▸ What to do: Go to the line holding "(** [for (const x of l) body(x)] *)" in the entries below and write out exactly every line down to and including the line holding "Inductive TimeRange := hour".

Source material section start

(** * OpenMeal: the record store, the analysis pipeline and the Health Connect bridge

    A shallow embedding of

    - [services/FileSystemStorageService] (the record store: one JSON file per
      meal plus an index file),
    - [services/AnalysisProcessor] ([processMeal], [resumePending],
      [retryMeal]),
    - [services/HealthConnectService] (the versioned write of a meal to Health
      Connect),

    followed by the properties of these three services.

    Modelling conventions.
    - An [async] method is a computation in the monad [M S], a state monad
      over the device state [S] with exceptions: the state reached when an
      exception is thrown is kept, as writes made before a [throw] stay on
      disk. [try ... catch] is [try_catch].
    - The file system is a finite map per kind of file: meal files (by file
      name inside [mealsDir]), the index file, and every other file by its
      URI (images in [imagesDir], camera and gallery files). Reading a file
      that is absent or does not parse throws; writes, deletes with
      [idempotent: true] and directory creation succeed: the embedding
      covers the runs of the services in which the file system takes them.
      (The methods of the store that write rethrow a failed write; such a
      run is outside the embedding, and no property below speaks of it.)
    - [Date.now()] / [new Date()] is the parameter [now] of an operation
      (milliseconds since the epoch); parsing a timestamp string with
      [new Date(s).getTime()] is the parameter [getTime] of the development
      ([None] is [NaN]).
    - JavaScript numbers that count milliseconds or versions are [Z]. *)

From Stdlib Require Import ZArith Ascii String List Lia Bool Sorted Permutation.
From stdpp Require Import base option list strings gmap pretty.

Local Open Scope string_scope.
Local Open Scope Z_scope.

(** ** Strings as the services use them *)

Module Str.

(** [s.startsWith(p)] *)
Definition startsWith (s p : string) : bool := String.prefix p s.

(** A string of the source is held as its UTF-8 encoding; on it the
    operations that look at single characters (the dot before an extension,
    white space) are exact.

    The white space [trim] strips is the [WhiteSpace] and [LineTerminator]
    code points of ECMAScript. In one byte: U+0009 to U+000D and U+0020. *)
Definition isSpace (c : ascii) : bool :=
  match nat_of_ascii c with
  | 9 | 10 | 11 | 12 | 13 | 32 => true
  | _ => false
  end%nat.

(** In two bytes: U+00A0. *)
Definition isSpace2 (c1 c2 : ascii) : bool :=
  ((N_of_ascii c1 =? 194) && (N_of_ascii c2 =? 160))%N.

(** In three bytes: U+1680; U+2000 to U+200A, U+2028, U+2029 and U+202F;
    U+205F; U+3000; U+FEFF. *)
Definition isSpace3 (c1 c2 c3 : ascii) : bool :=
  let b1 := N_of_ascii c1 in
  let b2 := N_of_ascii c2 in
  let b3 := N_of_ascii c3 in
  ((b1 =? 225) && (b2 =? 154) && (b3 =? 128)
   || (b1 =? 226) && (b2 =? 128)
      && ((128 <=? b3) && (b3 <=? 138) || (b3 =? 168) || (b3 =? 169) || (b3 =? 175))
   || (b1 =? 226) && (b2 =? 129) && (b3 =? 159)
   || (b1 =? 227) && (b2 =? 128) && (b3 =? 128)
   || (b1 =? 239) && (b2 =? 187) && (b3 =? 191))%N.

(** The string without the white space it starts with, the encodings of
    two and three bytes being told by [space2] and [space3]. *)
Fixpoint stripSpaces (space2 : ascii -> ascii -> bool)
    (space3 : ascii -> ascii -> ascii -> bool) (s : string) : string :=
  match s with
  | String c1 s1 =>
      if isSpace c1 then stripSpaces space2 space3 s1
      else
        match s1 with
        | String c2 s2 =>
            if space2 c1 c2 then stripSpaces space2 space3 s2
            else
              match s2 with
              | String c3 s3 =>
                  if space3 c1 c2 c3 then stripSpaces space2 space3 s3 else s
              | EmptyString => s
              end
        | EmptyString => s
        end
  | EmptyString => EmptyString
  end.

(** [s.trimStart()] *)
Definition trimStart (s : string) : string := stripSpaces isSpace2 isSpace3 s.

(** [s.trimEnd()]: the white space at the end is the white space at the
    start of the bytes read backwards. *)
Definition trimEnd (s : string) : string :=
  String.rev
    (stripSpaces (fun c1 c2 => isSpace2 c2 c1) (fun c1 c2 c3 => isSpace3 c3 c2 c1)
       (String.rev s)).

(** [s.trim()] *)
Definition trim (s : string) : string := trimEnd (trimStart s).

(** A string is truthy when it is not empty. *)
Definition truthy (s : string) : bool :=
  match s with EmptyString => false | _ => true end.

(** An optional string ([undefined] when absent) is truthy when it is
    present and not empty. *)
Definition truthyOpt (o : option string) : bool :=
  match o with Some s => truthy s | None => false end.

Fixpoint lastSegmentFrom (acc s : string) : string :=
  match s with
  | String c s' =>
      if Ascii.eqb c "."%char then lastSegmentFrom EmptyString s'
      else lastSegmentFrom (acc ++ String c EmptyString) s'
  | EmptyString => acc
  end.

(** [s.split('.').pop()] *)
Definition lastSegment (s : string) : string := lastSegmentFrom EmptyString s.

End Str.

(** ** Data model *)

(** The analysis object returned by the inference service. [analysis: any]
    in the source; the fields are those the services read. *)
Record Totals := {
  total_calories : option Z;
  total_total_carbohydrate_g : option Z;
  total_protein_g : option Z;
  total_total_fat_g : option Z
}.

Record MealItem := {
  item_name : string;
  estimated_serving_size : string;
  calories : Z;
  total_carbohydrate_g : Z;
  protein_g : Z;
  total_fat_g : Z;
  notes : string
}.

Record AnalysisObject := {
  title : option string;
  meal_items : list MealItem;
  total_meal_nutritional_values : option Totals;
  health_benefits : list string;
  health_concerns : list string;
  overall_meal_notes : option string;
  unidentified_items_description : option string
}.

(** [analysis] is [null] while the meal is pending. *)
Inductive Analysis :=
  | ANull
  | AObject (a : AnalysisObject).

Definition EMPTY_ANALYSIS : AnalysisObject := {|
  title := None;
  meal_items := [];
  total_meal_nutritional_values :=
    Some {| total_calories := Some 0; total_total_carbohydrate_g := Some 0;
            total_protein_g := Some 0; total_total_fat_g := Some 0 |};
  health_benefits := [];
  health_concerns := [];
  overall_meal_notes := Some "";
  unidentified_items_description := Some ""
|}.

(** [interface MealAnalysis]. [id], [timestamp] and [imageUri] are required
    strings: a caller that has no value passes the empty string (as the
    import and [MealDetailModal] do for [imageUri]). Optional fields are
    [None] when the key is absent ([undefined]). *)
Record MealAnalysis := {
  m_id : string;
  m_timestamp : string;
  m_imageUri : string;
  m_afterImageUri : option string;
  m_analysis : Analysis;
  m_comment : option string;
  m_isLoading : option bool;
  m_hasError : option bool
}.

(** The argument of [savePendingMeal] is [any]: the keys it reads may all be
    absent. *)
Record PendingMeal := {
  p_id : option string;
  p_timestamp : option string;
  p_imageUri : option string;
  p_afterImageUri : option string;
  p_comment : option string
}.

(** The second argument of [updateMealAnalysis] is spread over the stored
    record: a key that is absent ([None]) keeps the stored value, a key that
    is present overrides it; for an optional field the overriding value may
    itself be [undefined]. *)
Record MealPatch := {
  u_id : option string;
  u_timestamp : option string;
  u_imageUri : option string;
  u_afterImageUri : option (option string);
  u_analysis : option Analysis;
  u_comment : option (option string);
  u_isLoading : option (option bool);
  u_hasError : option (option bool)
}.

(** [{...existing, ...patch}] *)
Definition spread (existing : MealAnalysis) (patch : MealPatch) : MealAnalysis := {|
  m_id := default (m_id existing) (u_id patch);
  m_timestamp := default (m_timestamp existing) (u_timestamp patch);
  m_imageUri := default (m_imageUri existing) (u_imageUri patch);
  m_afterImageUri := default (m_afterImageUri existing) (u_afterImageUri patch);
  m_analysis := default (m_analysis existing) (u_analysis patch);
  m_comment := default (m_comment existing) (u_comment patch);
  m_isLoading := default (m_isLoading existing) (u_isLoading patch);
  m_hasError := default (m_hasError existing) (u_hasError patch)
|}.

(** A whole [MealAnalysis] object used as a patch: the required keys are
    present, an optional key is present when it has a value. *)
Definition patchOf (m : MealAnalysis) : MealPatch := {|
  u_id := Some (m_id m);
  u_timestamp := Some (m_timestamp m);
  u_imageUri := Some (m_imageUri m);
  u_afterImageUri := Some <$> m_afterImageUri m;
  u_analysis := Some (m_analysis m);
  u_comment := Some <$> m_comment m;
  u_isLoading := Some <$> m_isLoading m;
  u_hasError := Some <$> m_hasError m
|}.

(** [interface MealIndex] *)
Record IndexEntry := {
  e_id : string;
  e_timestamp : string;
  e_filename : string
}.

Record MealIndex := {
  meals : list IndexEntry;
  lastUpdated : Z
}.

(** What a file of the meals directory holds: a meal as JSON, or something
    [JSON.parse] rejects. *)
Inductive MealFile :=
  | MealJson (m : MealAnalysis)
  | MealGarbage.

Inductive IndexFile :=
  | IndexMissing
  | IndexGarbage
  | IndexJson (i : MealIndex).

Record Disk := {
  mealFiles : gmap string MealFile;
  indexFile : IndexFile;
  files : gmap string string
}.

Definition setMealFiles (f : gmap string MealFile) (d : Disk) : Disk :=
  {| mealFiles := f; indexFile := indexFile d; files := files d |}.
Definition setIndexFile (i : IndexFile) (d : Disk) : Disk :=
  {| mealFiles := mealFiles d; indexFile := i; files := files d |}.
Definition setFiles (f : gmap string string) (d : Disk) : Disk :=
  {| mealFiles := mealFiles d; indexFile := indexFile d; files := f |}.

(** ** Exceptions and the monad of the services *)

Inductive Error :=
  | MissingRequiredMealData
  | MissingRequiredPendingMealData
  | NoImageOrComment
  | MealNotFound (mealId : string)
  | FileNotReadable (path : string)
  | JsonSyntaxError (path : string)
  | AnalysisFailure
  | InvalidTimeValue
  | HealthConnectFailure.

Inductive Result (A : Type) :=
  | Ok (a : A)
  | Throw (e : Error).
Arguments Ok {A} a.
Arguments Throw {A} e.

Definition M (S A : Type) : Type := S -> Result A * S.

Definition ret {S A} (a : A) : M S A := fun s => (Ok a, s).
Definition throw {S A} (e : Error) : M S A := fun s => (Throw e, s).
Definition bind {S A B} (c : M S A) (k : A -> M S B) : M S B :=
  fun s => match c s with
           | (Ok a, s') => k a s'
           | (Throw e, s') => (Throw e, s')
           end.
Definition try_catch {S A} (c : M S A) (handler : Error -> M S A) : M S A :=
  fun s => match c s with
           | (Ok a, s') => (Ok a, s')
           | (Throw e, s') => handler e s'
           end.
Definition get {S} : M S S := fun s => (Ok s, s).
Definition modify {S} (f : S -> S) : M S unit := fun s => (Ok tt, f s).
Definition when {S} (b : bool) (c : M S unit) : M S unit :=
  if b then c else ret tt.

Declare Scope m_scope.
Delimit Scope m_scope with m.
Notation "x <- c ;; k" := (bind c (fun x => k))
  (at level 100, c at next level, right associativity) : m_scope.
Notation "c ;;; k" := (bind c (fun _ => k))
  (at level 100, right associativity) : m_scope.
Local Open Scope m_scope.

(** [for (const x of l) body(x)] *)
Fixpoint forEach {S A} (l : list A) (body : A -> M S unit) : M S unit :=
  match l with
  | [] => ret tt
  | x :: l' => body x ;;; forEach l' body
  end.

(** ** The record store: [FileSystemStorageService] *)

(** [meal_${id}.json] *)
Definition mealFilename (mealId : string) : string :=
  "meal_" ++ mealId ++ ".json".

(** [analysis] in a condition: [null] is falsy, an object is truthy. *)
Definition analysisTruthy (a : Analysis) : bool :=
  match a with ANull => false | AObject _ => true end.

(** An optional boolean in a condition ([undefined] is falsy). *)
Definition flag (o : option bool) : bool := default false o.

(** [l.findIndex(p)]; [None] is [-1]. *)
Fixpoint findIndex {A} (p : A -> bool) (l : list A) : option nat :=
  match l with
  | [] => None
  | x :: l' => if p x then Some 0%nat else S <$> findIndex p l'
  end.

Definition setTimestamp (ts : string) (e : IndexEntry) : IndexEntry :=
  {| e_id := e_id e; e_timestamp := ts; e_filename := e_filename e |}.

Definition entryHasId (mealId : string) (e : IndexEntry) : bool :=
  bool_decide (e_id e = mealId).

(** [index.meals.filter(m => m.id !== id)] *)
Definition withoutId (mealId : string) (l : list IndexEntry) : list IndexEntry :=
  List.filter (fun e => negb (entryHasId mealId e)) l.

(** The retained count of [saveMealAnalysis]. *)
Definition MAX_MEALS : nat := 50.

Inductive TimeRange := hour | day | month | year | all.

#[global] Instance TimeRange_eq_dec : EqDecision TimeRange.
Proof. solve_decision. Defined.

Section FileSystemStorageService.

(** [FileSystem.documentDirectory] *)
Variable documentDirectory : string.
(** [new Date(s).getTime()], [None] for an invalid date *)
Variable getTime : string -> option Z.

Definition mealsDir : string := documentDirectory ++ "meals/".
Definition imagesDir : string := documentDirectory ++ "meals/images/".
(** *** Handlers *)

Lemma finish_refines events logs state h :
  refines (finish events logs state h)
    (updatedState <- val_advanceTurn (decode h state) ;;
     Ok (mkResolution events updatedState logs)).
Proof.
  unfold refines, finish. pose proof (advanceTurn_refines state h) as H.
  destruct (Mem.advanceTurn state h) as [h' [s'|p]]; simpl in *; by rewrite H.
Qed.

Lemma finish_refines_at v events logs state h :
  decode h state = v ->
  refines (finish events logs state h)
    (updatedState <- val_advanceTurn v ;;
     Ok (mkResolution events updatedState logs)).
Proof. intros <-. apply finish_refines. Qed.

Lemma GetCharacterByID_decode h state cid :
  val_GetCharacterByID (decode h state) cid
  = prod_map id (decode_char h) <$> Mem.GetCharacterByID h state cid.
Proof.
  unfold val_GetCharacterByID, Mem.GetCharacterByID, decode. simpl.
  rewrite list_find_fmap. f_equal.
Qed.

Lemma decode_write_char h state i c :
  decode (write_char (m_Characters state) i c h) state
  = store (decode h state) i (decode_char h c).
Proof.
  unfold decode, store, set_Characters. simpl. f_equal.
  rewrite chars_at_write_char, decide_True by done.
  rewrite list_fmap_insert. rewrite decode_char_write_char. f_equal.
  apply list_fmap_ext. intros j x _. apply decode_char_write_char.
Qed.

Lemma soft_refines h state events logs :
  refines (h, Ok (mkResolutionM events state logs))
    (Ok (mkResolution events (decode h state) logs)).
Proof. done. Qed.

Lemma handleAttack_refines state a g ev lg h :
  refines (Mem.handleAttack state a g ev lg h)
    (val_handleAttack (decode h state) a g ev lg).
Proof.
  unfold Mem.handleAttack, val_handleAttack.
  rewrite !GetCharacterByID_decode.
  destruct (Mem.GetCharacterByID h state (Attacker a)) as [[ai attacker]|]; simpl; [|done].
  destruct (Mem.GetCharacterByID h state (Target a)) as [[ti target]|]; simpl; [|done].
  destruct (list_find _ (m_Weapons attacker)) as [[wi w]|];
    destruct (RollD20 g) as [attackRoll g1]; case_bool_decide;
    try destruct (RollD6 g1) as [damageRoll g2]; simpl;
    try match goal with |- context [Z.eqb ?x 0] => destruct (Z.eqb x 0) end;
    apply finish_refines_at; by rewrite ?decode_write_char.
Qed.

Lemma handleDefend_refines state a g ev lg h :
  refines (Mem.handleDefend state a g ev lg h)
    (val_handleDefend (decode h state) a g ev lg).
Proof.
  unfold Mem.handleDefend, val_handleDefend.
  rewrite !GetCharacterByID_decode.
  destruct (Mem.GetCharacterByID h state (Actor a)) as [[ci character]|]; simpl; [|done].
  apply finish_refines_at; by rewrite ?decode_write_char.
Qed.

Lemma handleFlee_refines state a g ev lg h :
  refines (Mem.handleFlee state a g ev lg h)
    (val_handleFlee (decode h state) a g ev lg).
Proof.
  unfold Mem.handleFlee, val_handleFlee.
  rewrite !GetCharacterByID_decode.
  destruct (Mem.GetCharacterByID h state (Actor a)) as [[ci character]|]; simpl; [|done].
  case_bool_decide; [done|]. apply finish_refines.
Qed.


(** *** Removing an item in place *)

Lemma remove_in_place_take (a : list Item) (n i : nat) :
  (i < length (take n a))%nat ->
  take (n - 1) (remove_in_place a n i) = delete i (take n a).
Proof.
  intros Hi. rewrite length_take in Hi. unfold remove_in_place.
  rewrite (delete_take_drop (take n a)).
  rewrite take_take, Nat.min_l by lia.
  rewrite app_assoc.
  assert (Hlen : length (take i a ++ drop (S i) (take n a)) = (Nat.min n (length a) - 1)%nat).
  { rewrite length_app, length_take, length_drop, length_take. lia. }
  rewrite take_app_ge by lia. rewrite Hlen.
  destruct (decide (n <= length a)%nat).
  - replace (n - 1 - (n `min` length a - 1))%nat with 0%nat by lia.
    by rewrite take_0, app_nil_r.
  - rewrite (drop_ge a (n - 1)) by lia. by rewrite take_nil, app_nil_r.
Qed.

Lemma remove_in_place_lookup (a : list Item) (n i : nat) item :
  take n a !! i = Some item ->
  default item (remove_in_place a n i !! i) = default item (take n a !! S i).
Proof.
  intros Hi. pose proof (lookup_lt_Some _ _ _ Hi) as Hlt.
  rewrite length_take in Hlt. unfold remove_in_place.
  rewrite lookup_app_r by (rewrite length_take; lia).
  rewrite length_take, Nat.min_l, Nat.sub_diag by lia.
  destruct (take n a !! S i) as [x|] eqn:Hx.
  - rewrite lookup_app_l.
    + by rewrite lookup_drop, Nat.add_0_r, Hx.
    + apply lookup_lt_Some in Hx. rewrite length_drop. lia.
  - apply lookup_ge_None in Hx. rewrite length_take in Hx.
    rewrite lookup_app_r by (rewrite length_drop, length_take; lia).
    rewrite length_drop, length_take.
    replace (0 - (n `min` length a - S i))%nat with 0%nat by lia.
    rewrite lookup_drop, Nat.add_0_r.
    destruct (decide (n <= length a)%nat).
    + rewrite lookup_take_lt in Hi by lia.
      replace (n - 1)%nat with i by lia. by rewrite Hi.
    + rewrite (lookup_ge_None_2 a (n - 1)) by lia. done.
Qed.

Source material section end

▸ Response:
(** [for (const x of l) body(x)] *)
Fixpoint forEach {S A} (l : list A) (body : A -> M S unit) : M S unit :=
  match l with
  | [] => ret tt
  | x :: l' => body x ;;; forEach l' body
  end.

(** ** The record store: [FileSystemStorageService] *)

(** [meal_${id}.json] *)
Definition mealFilename (mealId : string) : string :=
  "meal_" ++ mealId ++ ".json".

(** [analysis] in a condition: [null] is falsy, an object is truthy. *)
Definition analysisTruthy (a : Analysis) : bool :=
  match a with ANull => false | AObject _ => true end.

(** An optional boolean in a condition ([undefined] is falsy). *)
Definition flag (o : option bool) : bool := default false o.

(** [l.findIndex(p)]; [None] is [-1]. *)
Fixpoint findIndex {A} (p : A -> bool) (l : list A) : option nat :=
  match l with
  | [] => None
  | x :: l' => if p x then Some 0%nat else S <$> findIndex p l'
  end.

Definition setTimestamp (ts : string) (e : IndexEntry) : IndexEntry :=
  {| e_id := e_id e; e_timestamp := ts; e_filename := e_filename e |}.

Definition entryHasId (mealId : string) (e : IndexEntry) : bool :=
  bool_decide (e_id e = mealId).

(** [index.meals.filter(m => m.id !== id)] *)
Definition withoutId (mealId : string) (l : list IndexEntry) : list IndexEntry :=
  List.filter (fun e => negb (entryHasId mealId e)) l.

(** The retained count of [saveMealAnalysis]. *)
Definition MAX_MEALS : nat := 50.

Inductive TimeRange := hour | day | month | year | all.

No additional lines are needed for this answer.